■ PROBLEM STATEMENT: State the number of lines below in which the word "assert" appears. Nothing else belongs in the answer.

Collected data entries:
= Beginning of Section =

(* ===== verification/CommitRound.v ===== *)
(** * A command from its commit to the logs

    A leader whose peers have the same log commits a command: what the broadcasts
    to one peer after the other and their answers do, from the call of the user to
    the answer of its promise, when all of them accept and when all refuse. *)

From S2P Require Import Prelude Codec Platform LogEntry ContextStore ContextStoreFacts.
From S2P Require Import StoreTheorems NodeUtil RaftTypes OtherNode StateMachine Lifecycle Node.
From S2P Require Import StateMachineInterface RaftContext RaftContextFacts Election VoteFacts.
From S2P Require Import RaftStateMachine RaftStateMachineFacts ClusterNodeImpl.
From S2P Require Import ElectionRefinement NodeInvariant AppendEntries CommitTheorems PeerFacts.
From S2P Require Import ReplicationTheorems CatchUp Demo.

Local Open Scope N_scope.

Section commit.
  Context `{PlatformSpec} (term : N) (L : list LogEntry) (c : Command).
  Implicit Types (n : Node) (V : gset N).

(** The entry of the command, the log with it, and what the user is told. *)
Definition new_entry : LogEntry := mkLogEntry (N.of_nat (length L)) term (Some c).
Definition new_log : list LogEntry := L ++ [new_entry].
Definition new_answer : CommandCommitResponse :=
  mkCommandCommitResponse (N.of_nat (length L)) (Some c) true.

(** ** The leader while the entry is offered *)

(** Its peer [j] is ready and gets the entry at position [k] next. *)
Definition sends_from (j k : N) n : Prop :=
  ∃ o, other_nodes_ (context_ n) !! j = Some o ∧
    append_entries_ready o = true ∧ next_index_ o = k.

(** The peers [V] have answered the new entry with [b], too few so far. *)
Definition gathering (b : bool) (q : N) (callback : bool) V n : Prop :=
  ∃ results, pending_commit_ (context_ n) = Some (mkPendingCommit new_entry q callback results) ∧
    logs_ (store n) = L ∧ (∀ id, results !! id = Some b ↔ id ∈ V) ∧
    (V = ∅ ∨ N.of_nat (size V) + 1 < majority_ (context_ n)).

Definition completed (q : N) n : Prop :=
  pending_commit_ (context_ n) = None ∧ logs_ (store n) = new_log ∧
  promised q n = Some (Some new_answer).

(** [q] is the promise of the call. *)
Record offering (b : bool) (q : N) (callback : bool) V n : Prop := {
  offering_reachable : reachable n;
  offering_state : raft_state n = kLeader;
  offering_fault : fault_ n = None;
  offering_term : get_term n = term;
  offering_writable : writable (store n);
  offering_peers : N.of_nat (size (other_nodes_ (context_ n))) + 1 < u32_size;
  offering_voters : V ⊆ dom (other_nodes_ (context_ n));
  offering_progress : gathering b q callback V n ∨ completed q n;
}.

Lemma commit_command_proposes command callback n :
  is_leader n = true → 1 < cluster_size_ (context_ n) → pending_commit_ (context_ n) = None →
  let p := N.of_nat (length (promises_ (context_ n))) in
  let e := mkLogEntry (logs_size (store n)) (current_term (store n)) command in
  commit_command command callback n =
    (p, on_context (Node.set_pending_commit (Some (mkPendingCommit e p callback ∅)))
          (on_context (λ c, set_promises (promises_ c ++ [None]) c) n)).
Proof.
  intros Hl Hsize Hp p e. unfold commit_command. fold p. set (n1 := on_context _ n).
  change (is_leader n1) with (is_leader n). rewrite Hl. simpl negb. cbv iota.
  change (cluster_size_ (context_ n1)) with (cluster_size_ (context_ n)).
  destruct (N.leb_spec (cluster_size_ (context_ n)) 1); [lia|].
  change (store n1) with (store n). fold e. unfold set_pending_commit.
  change (id_ (log_ (mkPendingCommit e p callback ∅))) with (logs_size (store n1)).
  rewrite N.eqb_refl. simpl negb. cbv iota.
  change (pending_commit_ (context_ n1)) with (pending_commit_ (context_ n)). by rewrite Hp.
Qed.

Lemma propose_offering b k callback n j : leading j term L k n → writable (store n) →
  N.of_nat (size (other_nodes_ (context_ n))) + 1 < u32_size → 1 < cluster_size_ (context_ n) →
  let n' := run_input (CommitCommand (Some c) callback) n in
  offering b (N.of_nat (length (promises_ (context_ n)))) callback ∅ n' ∧
  other_nodes_ (context_ n') = other_nodes_ (context_ n) ∧
  node_id_ (context_ n') = node_id_ (context_ n) ∧
  majority_ (context_ n') = majority_ (context_ n).
Proof.
  intros [Hr Hst Hf Hp Hl Ht Hpeer] Hw Hpeers Hsize.
  assert (reachable (run_input (CommitCommand (Some c) callback) n)) as Hr'
    by exact (reachable_run [CommitCommand (Some c) callback] n Hr).
  assert (is_leader n = true) as Hlead.
  { rewrite is_leader_state. by apply bool_decide_eq_true. }
  revert Hr'. simpl. rewrite commit_command_proposes by done. cbn [snd]. intros Hr'.
  split; [|done]. split; try done. left. exists ∅.
  split_and!; [|done|set_solver|by left]. unfold new_entry. by rewrite <-Hl, <-Ht.
Qed.

(** What it offers its peers is the log with the new entry, before and after the
    commit is complete. *)
Lemma offering_offers b q callback V n : offering b q callback V n →
  settled n ∧ extended_log n = new_log ∧ log_wf new_log.
Proof.
  intros [Hr _ _ _ _ _ _ [(results & Hp & Hl & _)|(Hp & Hl & _)]].
  - assert (settled n) as Hset.
    { intros p'. rewrite Hp. intros [= <-]. unfold logs_size. by rewrite Hl. }
    unfold extended_log. rewrite Hp, Hl. split_and!; [done..|].
    apply log_wf_snoc; [rewrite <-Hl; by apply reachable_log|done|by eexists].
  - destruct (extended_log_no_commit n Hp) as [Hset ->]. rewrite <-Hl.
    split_and!; [done..|by apply reachable_log].
Qed.

Lemma offering_request b q callback V j k n : offering b q callback V n → sends_from j k n →
  last (omap (sent_to j) (outputs_since n (run_input BroadcastTimer n))) =
    Some (request_for term (node_id_ (context_ n)) k new_log).
Proof.
  intros Hc (o & Ho & Hready & Hk).
  destruct (offering_offers _ _ _ _ _ Hc) as (Hset & E & Hwf). destruct Hc.
  rewrite broadcast_timer_eq by done.
  rewrite (broadcast_sends n j o), E by (done || by rewrite E). congruence.
Qed.

(** *** The answers of a peer *)

(** The node when it looks at the commit in progress: it has sent its requests and
    moved the position of peer [j]. *)
Definition answered (j : N) (r : AppendEntriesRequest) (resp : AppendEntriesResponse) n : Node :=
  on_context (λ c, set_other_nodes
    (alter (OtherNode.on_append_entries_response r resp) j (other_nodes_ c)) c)
    (run_input BroadcastTimer n).

Lemma answered_eq b q callback V j r resp n : offering b q callback V n →
  ae_response_term resp ≤ term →
  run_input (AppendEntriesAnswer j r resp) (run_input BroadcastTimer n) =
    handle_pending_commit_response j (ae_leader_commit r) (ae_response_term resp)
      (ae_success resp) (answered j r resp n).
Proof.
  intros Hc Hle. destruct (offering_offers _ _ _ _ _ Hc) as (Hset & E & Hwf).
  destruct Hc as [Hr Hst Hf Ht _ _ _ _]. unfold answered. rewrite broadcast_timer_eq by done.
  rewrite broadcast_outputs by (done || by rewrite E).
  unfold run_input, RaftContext.on_append_entries_response, on_broadcast_response.
  case_test; [|done]. rewrite update_term_old; [done|]. rewrite <-Ht in Hle. exact Hle.
Qed.

(** All but the outputs and the positions is the same then. *)
Record only_moved (j : N) (r : AppendEntriesRequest) (resp : AppendEntriesResponse) n m : Prop := {
  only_moved_store : store m = store n;
  only_moved_state : raft_state m = raft_state n;
  only_moved_fault : fault_ m = fault_ n;
  only_moved_id : node_id_ (context_ m) = node_id_ (context_ n);
  only_moved_majority : majority_ (context_ m) = majority_ (context_ n);
  only_moved_pending : pending_commit_ (context_ m) = pending_commit_ (context_ n);
  only_moved_promises : promises_ (context_ m) = promises_ (context_ n);
  only_moved_peers : other_nodes_ (context_ m) =
    alter (OtherNode.on_append_entries_response r resp) j (other_nodes_ (context_ n));
}.

Lemma answered_only_moved b q callback V j r resp n : offering b q callback V n →
  only_moved j r resp n (answered j r resp n).
Proof.
  intros Hc. destruct (offering_offers _ _ _ _ _ Hc) as (Hset & E & Hwf). destruct Hc.
  unfold answered. rewrite broadcast_timer_eq by done.
  by rewrite broadcast_outputs by (done || by rewrite E).
Qed.

Lemma only_moved_progress b q callback V j r resp n m : only_moved j r resp n m →
  gathering b q callback V n ∨ completed q n → gathering b q callback V m ∨ completed q m.
Proof.
  intros [Hs _ _ _ Hmaj Hp Hprom _].
  unfold gathering, completed, promised. by rewrite Hs, Hmaj, Hp, Hprom.
Qed.

(** Completing a commit with an open promise is no fault. *)
Lemma complete_commit_fault q e result callback n : open_promise q n →
  fault_ (complete_commit q e result callback n) = fault_ n.
Proof.
  intros Hop. unfold complete_commit.
  set (n1 := if result then _ else n).
  assert (open_promise q n1 ∧ fault_ n1 = fault_ n) as [Hop1 Hf].
  { subst n1. destruct result; [|done]. unfold open_promise. rewrite invoke_commit_callback_context.
    split; [done|]. unfold invoke_commit_callback. by case_test. }
  clearbody n1. rewrite set_value_open by done. by destruct callback.
Qed.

= End of Section =

■ RESPONSE BOX: 4